Tantei wa Mou, Shindeiru Volume 2 - Bab 3 Bagian 5

Bab 3 Bagian 5
Kuharap aku akan mengingat hari ini


“Terus, kau tahu? Sebenarnya, saat aku masih kecil, aku tidak sengaja menelan biji semangka. Kala itu, aku merasa gelisah saat memikirkan apabila biji itu tumbuh di dalam perutku.”

Meninggalkan bar, kami langsung pulang ke rumah.

Saat ini, wajah Siesta terlihat merah, benar-benar tidak seperti kesan yang diberikan oleh kulit putihnya. Dia sedang duduk dengan pose duduk seorang gadis, menempelkan lutunya di atas ranjang, dan tubuhnya yang baru saja pulih bergoyang-goyang di atas ranjang. Siesta, mengenakan mantel yang sama sepertiku, memantul-mantulkan bagian kegadisannya saat dia menggoyangkan tubuhnya..., tidak, mungkin terlihat seperti itu karena kepalaku terhuyung-huyung.

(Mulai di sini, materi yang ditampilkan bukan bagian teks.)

(** [groupby('data_paddock_id').first().reset_index()]: one line per id,
    ids in sorted order.  [first()] takes the first entry that is not
    null; a row always carries a geometry here. *)
Definition groupby_first {geom} (l : list (row geom)) : list (string * geom) :=
  omap (fun p => r ← first_with_id p l; Some (p, geometry r))
       (merge_sort str_le (remove_dups (data_paddock_id <$> l))).

Definition create_reference_paddocks {geom} (self : SpatialMatcher geom)
    (gdf : list (row geom)) : SpatialMatcher geom :=
  let ref_data := List.filter (in_reference_year (reference_year self)) gdf in
  Matcher (reference_year self) (groupby_first ref_data) (paddock_mapping self).

(** One turn of the loop of [find_best_spatial_match].  The running
    maximum starts as the int [0], which compares as the float [0.0]. *)
Definition match_step {geom} `{Shapely geom} (historical_geom : geom)
    (acc : option string * spec_float) (ref_paddock : string * geom)
  : option string * spec_float :=
  let '(best_match, max_overlap) := acc in
  match intersection historical_geom (snd ref_paddock) with
  | None => acc
  | Some inter =>
    if is_empty inter then acc
    else
      let overlap_area := area inter in
      let historical_area := area historical_geom in
      if b64_eqb historical_area b64_zero then acc
      else
        let overlap_ratio := b64_div overlap_area historical_area in
        if b64_ltb max_overlap overlap_ratio
        then (Some (fst ref_paddock), overlap_ratio)
        else acc
  end.
(** C9, amended.  When an Album with the slug comes to exist between
    the lookup and the INSERT, the store rejects the second Album, so
    no two Albums share a slug; resolution does not look again: the
    exception of the flush leaves the body of the loop, the file is
    counted under [errors], and this session writes no Image row for it
    (the store is what the other writer left).  The exception is
    IntegrityError, unless the directory's name or path is no UTF-8
    text, which the driver refuses before the INSERT is run.  Whatever
    happens to a file, slugs that were unique before it, and after the
    other writer, are unique after it. *)
Theorem album_race_is_counted_as_error :
  forall (env : Env) (owner : Z) (p : string) (s : State)
         (h : string) (md : Metadata),
    calculate_file_hash env p = Ok h ->
    select_image_by_hash (working s) h = None ->
    extract_metadata env p = Ok md ->
    select_album_by_slug (working s) (album_slug_of env p) = None ->
    In (album_slug_of env p)
       (map slug (albums (other_writer env p (working s)))) ->
    (exists s',
       process_file env owner p s
       = (s', Raise (if forallb utf8.valid (album_texts p)
                     then IntegrityError else UnicodeEncodeError))
       /\ working s' = other_writer env p (working s)
       /\ committed s' = other_writer env p (committed s)
       /\ forall stats,
            process_paths env owner [p] stats s
            = (s', {| added := added stats; skipped := skipped stats;
                      errors := errors stats + 1 |}))
    /\ (forall p0 s0 s1 r,
          process_file env owner p0 s0 = (s1, r) ->
          unique_slugs (working s0) ->
          unique_slugs (other_writer env p0 (working s0)) ->
          unique_slugs (working s1)).
Proof.
  intros env owner p s h md Hh Hex Hmd Hnone Hin. split.
  - destruct (process_file_race env owner p h md s Hh Hex Hmd Hnone Hin)
      as [s' [E [Hw Hc]]].
    exists s'. split; [exact E |]. split; [exact Hw |]. split; [exact Hc |].
    intros stats. unfold process_paths. cbn [process_rounds].
    rewrite E. reflexivity.
  - intros p0 s0 s1 r. apply process_file_unique_slugs.
Qed.

Lemma album_race_is_counted_as_error_witness :
  exists s',
    process_file (sample_env ["/photos/race/a.jpg"] racing_writer) 7
                 "/photos/race/a.jpg" (open_db empty_db)
    = (s', Raise IntegrityError)
    /\ images (working s') = [].
Proof.
  destruct (proj1 (album_race_is_counted_as_error
                     (sample_env ["/photos/race/a.jpg"] racing_writer) 7
                     "/photos/race/a.jpg" (open_db empty_db) "JP"
                     {| md_width := 640; md_height := 480;
                        md_captured_at := None; md_camera_model := "Unknown";
                        md_file_size := 2 |}
                     eq_refl eq_refl eq_refl eq_refl
                     (or_introl eq_refl)))
    as [s' [E [Hw _]]].
  exists s'. split; [exact E |]. rewrite Hw. reflexivity.
Defined.
(** ** Growth of the link and image tables under the worker *)

Section Growth.

Lemma link_extends_refl (ls : list ImageTagLink) : link_extends ls ls.
Proof.
  exists []. rewrite app_nil_r. split; [reflexivity |].
  split; [constructor | intros l []].
Qed.

Lemma link_extends_trans (a b c : list ImageTagLink) :
  link_extends a b -> link_extends b c -> link_extends a c.
Proof.
  intros [e1 [-> [N1 D1]]] [e2 [-> [N2 D2]]].
  exists (e1 ++ e2). rewrite app_assoc. split; [reflexivity |]. split.
  - rewrite map_app. apply NoDup_app; [exact N1 | exact N2 |].
    intros k Hk1 Hk2. apply in_map_iff in Hk2. destruct Hk2 as [l [<- Hl]].
    apply (D2 l Hl). rewrite map_app. apply in_or_app. right. exact Hk1.
  - intros l Hl. apply in_app_or in Hl. destruct Hl as [Hl | Hl].
    + apply D1. exact Hl.
    + intros Hk. apply (D2 l Hl). rewrite map_app. apply in_or_app.
      left. exact Hk.
Qed.

Lemma link_extends_snoc (ls : list ImageTagLink) (l : ImageTagLink) :
  select_link {| images := []; albums := []; tags := []; links := ls |}
              (link_image_id l) (link_tag_id l) = None ->
  link_extends ls (ls ++ [l]).
Proof.
  unfold select_link. simpl. intros H. exists [l].
  split; [reflexivity |]. split.
  - simpl. constructor; [intros [] | constructor].
  - intros l' [<- | []]. apply link_absent_iff.
    apply find_none_existsb. exact H.
Qed.

Lemma link_extends_unique (old new : list ImageTagLink) :
  link_extends old new ->
  NoDup (map link_key old) -> NoDup (map link_key new).
Proof.
  intros [e [-> [N D]]] Hold. rewrite map_app.
  apply NoDup_app; [exact Hold | exact N |].
  intros k Hk He. apply in_map_iff in He. destruct He as [l [<- Hl]].
  exact (D l Hl Hk).
Qed.


Lemma link_extends_filter (old new : list ImageTagLink) (p : ImageTagLink -> bool) :
  link_extends old new ->
  (forall l, In l new -> ~ In l old -> p l = false) ->
  filter p new = filter p old.
Proof.
  intros [e [-> [_ D]]] H. rewrite filter_app.
  assert (E : filter p e = []).
  { assert (He : forall l, In l e -> p l = false).
    { intros l Hl. apply H; [apply in_or_app; right; exact Hl |].
      intros Hold. apply (D l Hl). apply in_map. exact Hold. }
    clear H D. induction e as [|x e IH]; simpl; [reflexivity |].
    rewrite (He x (or_introl eq_refl)). apply IH.
    intros l Hl. apply He. right. exact Hl. }
  rewrite E, app_nil_r. reflexivity.
Qed.

Lemma find_unique_link (ls : list ImageTagLink) (l : ImageTagLink) :
  NoDup (map link_key ls) -> In l ls ->
  find (link_key_eqb (link_image_id l) (link_tag_id l)) ls = Some l.
Proof.
  induction ls as [|x ls IH]; simpl; intros Hnd Hin; [destruct Hin |].
  inversion Hnd as [|? ? Hx Hl]; subst.
  destruct Hin as [-> | Hin].
  - assert (E : link_key_eqb (link_image_id l) (link_tag_id l) l = true)
      by (apply link_key_eqb_true; split; reflexivity).
    rewrite E. reflexivity.
  - destruct (link_key_eqb (link_image_id l) (link_tag_id l) x) eqn:E.
    + exfalso. apply Hx. apply link_key_eqb_true in E. destruct E as [E1 E2].
      apply in_map_iff. exists l. split; [| exact Hin].
      unfold link_key. rewrite E1, E2. reflexivity.
    + apply IH; assumption.
Qed.

Lemma count_unique_link (ls : list ImageTagLink) (l : ImageTagLink) :
  NoDup (map link_key ls) -> In l ls ->
  List.length (filter (link_key_eqb (link_image_id l) (link_tag_id l)) ls)
  = 1%nat.
Proof.
  induction ls as [|x ls IH]; simpl; intros Hnd Hin; [destruct Hin |].
  inversion Hnd as [|? ? Hx Hl]; subst.
  destruct (link_key_eqb (link_image_id l) (link_tag_id l) x) eqn:E.
  - simpl. f_equal.
    assert (F : existsb (link_key_eqb (link_image_id l) (link_tag_id l)) ls
                = false).
    { apply link_absent_iff. apply link_key_eqb_true in E.
      destruct E as [E1 E2]. unfold link_key in Hx.
      rewrite E1, E2 in Hx. exact Hx. }
    clear -F. induction ls as [|y ls IHl]; simpl in *; [reflexivity |].
    apply orb_false_iff in F. destruct F as [F1 F2].
    rewrite F1. apply IHl. exact F2.
  - destruct Hin as [-> | Hin].
    + exfalso.
      assert (T : link_key_eqb (link_image_id l) (link_tag_id l) l = true)
        by (apply link_key_eqb_true; split; reflexivity).
      congruence.
    + apply IH; assumption.
Qed.

Lemma flags_grow_refl (l : list Image) : flags_grow l l.
Proof.
  exists (fun i => i). split; [symmetry; apply map_id | intros i; left; reflexivity].
Qed.

Lemma flags_grow_trans (a b c : list Image) :
  flags_grow a b -> flags_grow b c -> flags_grow a c.
Proof.
  intros [g1 [-> H1]] [g2 [-> H2]].
  exists (fun i => g2 (g1 i)). split; [apply map_map |].
  intros i. destruct (H1 i) as [E1 | E1], (H2 (g1 i)) as [E2 | E2];
    rewrite E2, E1; auto.
Qed.

Lemma flags_grow_mark (l : list Image) (id0 : Z) :
  flags_grow l (map (fun i => if image_id i =? id0 then set_processed i else i) l).
Proof.
  exists (fun i => if image_id i =? id0 then set_processed i else i).
  split; [reflexivity |].
  intros i. cbv beta. destruct (image_id i =? id0); [right | left]; reflexivity.
Qed.

Lemma flags_grow_in (old new : list Image) (i' : Image) :
  flags_grow old new -> In i' new ->
  exists i, In i old /\ image_id i' = image_id i
            /\ (is_processed i = true -> is_processed i' = true).
Proof.
  intros [g [-> Hg]] Hin. apply in_map_iff in Hin.
  destruct Hin as [i [<- Hi]]. exists i. split; [exact Hi |].
  destruct (Hg i) as [E | E]; rewrite E; simpl; auto.
Qed.

Lemma flags_grow_keeps_marks (old new : list Image) (id0 : Z) :
  flags_grow old new ->
  (forall i, In i old -> image_id i = id0 -> is_processed i = true) ->
  forall i', In i' new -> image_id i' = id0 -> is_processed i' = true.
Proof.
  intros Hg Hold i' Hin Hid.
  destruct (flags_grow_in old new i' Hg Hin) as [i [Hi [E Hp]]].
  apply Hp. apply Hold; [exact Hi | congruence].
Qed.

End Growth.

(** ** The tagging worker *)

Section Worker.

Lemma bind_ok {A B : Type} (m : Txn A) (f : A -> Txn B) (s s1 : State) (a : A) :
  m s = (s1, Ok a) -> bind m f s = f a s1.
Proof. intros H. unfold bind. rewrite H. reflexivity. Qed.

(** Find-or-create of the tag: never raises, touches neither images
    nor links, and hands over a tag of the candidate's name. *)
Lemma find_or_create_tag_spec (item : TagItem) (s : State) :
  exists s1 tag,
    find_or_create_tag item s = (s1, Ok tag)
    /\ tag_name tag = ti_name item
    /\ images (working s1) = images (working s)
    /\ links (working s1) = links (working s).
Proof.
  unfold find_or_create_tag. unfold bind at 1. unfold exec at 1.
  destruct (select_tag_by_name (working s) (ti_name item)) as [t|] eqn:Et.
  - exists s, t. split; [reflexivity |].
    unfold select_tag_by_name in Et. apply find_some in Et.
    destruct Et as [_ Et]. apply String.eqb_eq in Et. repeat split. exact Et.
  - unfold bind, add, insert_tag.
    unfold select_tag_by_name in Et. apply find_none_existsb in Et.
    rewrite Et. simpl. eexists. eexists. split; [reflexivity |].
    repeat split.
Qed.

Lemma persist_tag_item_spec (img_id : Z) (item : TagItem) (s : State) :
  exists s' tag,
    persist_tag_item img_id item s = (s', Ok tt)
    /\ tag_name tag = ti_name item
    /\ images (working s') = images (working s)
    /\ ((exists l, select_link (working s) img_id (tag_id tag) = Some l
                   /\ links (working s') = links (working s))
        \/ (select_link (working s) img_id (tag_id tag) = None
            /\ links (working s')
               = links (working s) ++ [new_link img_id tag item])).
Proof.
  destruct (find_or_create_tag_spec item s) as [s1 [tag [E [Hn [Hi Hl]]]]].
  unfold persist_tag_item. rewrite (bind_ok _ _ s s1 tag E).
  unfold bind at 1. unfold exec at 1.
  assert (Hsel : select_link (working s1) img_id (tag_id tag)
                 = select_link (working s) img_id (tag_id tag)).
  { unfold select_link. rewrite Hl. reflexivity. }
  rewrite Hsel.
  destruct (select_link (working s) img_id (tag_id tag)) as [l|] eqn:El.
  - exists s1, tag. split; [reflexivity |]. split; [exact Hn |].
    split; [exact Hi |]. left. exists l. split; [exact El | exact Hl].
  - unfold add.
    rewrite insert_link_accepts.
    + eexists. exists tag. split; [reflexivity |]. split; [exact Hn |].
      cbn [working images links]. split; [exact Hi |]. right.
      split; [exact El |]. rewrite Hl. reflexivity.
    + apply link_absent_iff. apply find_none_existsb. exact Hsel.
Qed.

(** What a run of candidates adds for one image. *)
Lemma persist_tags_spec (img_id : Z) (tags_data : list TagItem) :
  forall s : State,
  exists s',
    persist_tags img_id tags_data s = (s', Ok tt)
    /\ images (working s') = images (working s)
    /\ link_extends (links (working s)) (links (working s'))
    /\ forall l, In l (links (working s')) ->
         In l (links (working s))
         \/ exists tag item, In item tags_data /\ l = new_link img_id tag item.
Proof.
  induction tags_data as [|item rest IH]; intros s.
  - exists s. split; [reflexivity |]. split; [reflexivity |].
    split; [apply link_extends_refl | intros l Hl; left; exact Hl].
  - destruct (persist_tag_item_spec img_id item s)
      as [s1 [tag [E [_ [Hi Hlinks]]]]].
    destruct (IH s1) as [s' [E' [Hi' [Hext Horigin]]]].
    exists s'. cbn [persist_tags]. rewrite (bind_ok _ _ s s1 tt E).
    split; [exact E' |]. split; [congruence |].
    destruct Hlinks as [[l0 [_ Hl]] | [Hnone Hl]].
    + rewrite Hl in *. split; [exact Hext |].
      intros l Hin. destruct (Horigin l Hin) as [H | [tg [it [Hit ->]]]].
      * left. exact H.
      * right. exists tg, it. split; [right; exact Hit | reflexivity].
    + split.
      * apply (link_extends_trans _ (links (working s1))); [| exact Hext].
        rewrite Hl. apply link_extends_snoc. exact Hnone.
      * intros l Hin. destruct (Horigin l Hin) as [H | [tg [it [Hit ->]]]].
        -- rewrite Hl in H. apply in_app_or in H. destruct H as [H | [<- | []]].
           ++ left. exact H.
           ++ right. exists tag, item. split; [left; reflexivity | reflexivity].
        -- right. exists tg, it. split; [right; exact Hit | reflexivity].
Qed.
(** * The RFI document pipeline of [legal-rfi-assistant/code/streamlit-app/app.py]

    A shallow embedding of the question-extraction and answer-retrieval
    pipeline: [get_questions], [get_answer], [run_chunk_document],
    [update_document_status], [process_message], [create_word_document] and
    the "Process Document" branch of [display_upload_tab].

    The Python code talks to managed services (Textract, Bedrock, DynamoDB)
    and to the Streamlit page.  Those are modelled as an environment of
    oracles that answer each call from the history of the run so far, and every
    call is recorded in a trace, so that statements about which calls were made,
    in which order and how often, are statements about that trace.  Python
    exceptions are values of [exn]; a computation returns the state it reached
    together with either its result or the exception that left it. *)

From stdpp Require Import gmap strings list pretty.
From Equations Require Import Equations.

(** ** Python strings *)

Module PyStr.

(** The newline character of the separator in [split("\n\n")]. *)
Definition nl : string := String (Ascii.ascii_of_nat 10) EmptyString.

(** [s.startswith(p)] *)
Definition startswith (s p : string) : bool := String.prefix p s.

(** [sub in s] *)
Fixpoint contains (sub s : string) : bool :=
  String.prefix sub s ||
  match s with
  | EmptyString => false
  | String _ s' => contains sub s'
  end.

(** [s.strip()] is only ever compared with the empty string in the source;
    [is_blank s] is [s.strip() == ""] for the ASCII white space characters. *)
Definition is_space (c : Ascii.ascii) : bool :=
  let n := Ascii.nat_of_ascii c in
  ((n =? 32) || ((9 <=? n) && (n <=? 13)) || ((28 <=? n) && (n <=? 31)))%nat.

Fixpoint is_blank (s : string) : bool :=
  match s with
  | EmptyString => true
  | String c s' => is_space c && is_blank s'
  end.

(** [s.split(sep)] for a non-empty separator: the text is scanned from the
    left, every occurrence of [sep] that does not overlap an earlier one ends
    a segment.  [skip] counts the characters of a matched separator still to
    be passed over, [cur] is the segment being collected. *)
Fixpoint split_go (sep : string) (skip : nat) (cur : string) (s : string)
  : list string :=
  match s with
  | EmptyString => [cur]
  | String c s' =>
      match skip with
      | S k => split_go sep k cur s'
      | O =>
          if String.prefix sep s
          then cur :: split_go sep (String.length sep - 1) EmptyString s'
          else split_go sep 0 (cur +:+ String c EmptyString) s'
      end
  end.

......Aah, aku sungguh tidak bisa mengerti. Aku sendiri sedang buyar sekarang. Bagaiamanpun juga, aku sedang mabuk.

Aku mengingat saat kami di bar tadi, di mana aku hanya bisa melihat malam, kubilang “Hanya satu gelas,” dan kemudian berjanji lagi seperti itu..., sekitar sepuluh kali atau lebih, dan kami bahkan menyilangkan tangan untuk bersulang? Hm, aaah, aku tidak bisa mengingatnya....

“Asisten? Apa kau mendengarkanku?”

“Iya iya, aku dengar kok. Kita lagi ngomongin apakah semangka itu sayur atau buah, kan?”

 

“Ya, ya. Aku mengatakan ingin membeli semangka di penjual sayur, dan kemudian aku terkejut saat dia membawakanku cumi cuka.”

Aku mencoba yang terbaik untuk mengoperasikan kepalaku yang sedang buyar, dan terus mengangguk saat mengobrol dengan Siesta yang duduk di depanku.

Anehnya, aku merasa seperti kami telah mengubah frekuensi, dan aku mendengar sesuatu yang kesannya agak sinting, tapi, seorang Siesta..., detektif hebat yang sempurna, selalu tenang, dan terkuat dalam sejarah itu tidaklah mungkin menyebutkan percakapan yang tidak berarti seperti itu.

Sekarang dia pasti sedang membicarakan sesuatu yang sangat luar biasa. Aku menatap matanya dan mendengarkannya dengan serius. Dia menutup kelopak matanya, seolah dia akan tertidur, dan citra menjauhkan diri yang biasanya telah lenyap.

“Hei, kok kau begitu jauh dariku sih?”

Siesta mengerutkan bibirnya, seolah dia sedang ngambek.

Untuk beberapa alasan, ini terasa seperti aku adalah orang yang melakukan kesalahan.

“Sini, sini.”

“...Ke ranjang?”

“Ya. Bagaimana kalau kita bicara di sini saja?”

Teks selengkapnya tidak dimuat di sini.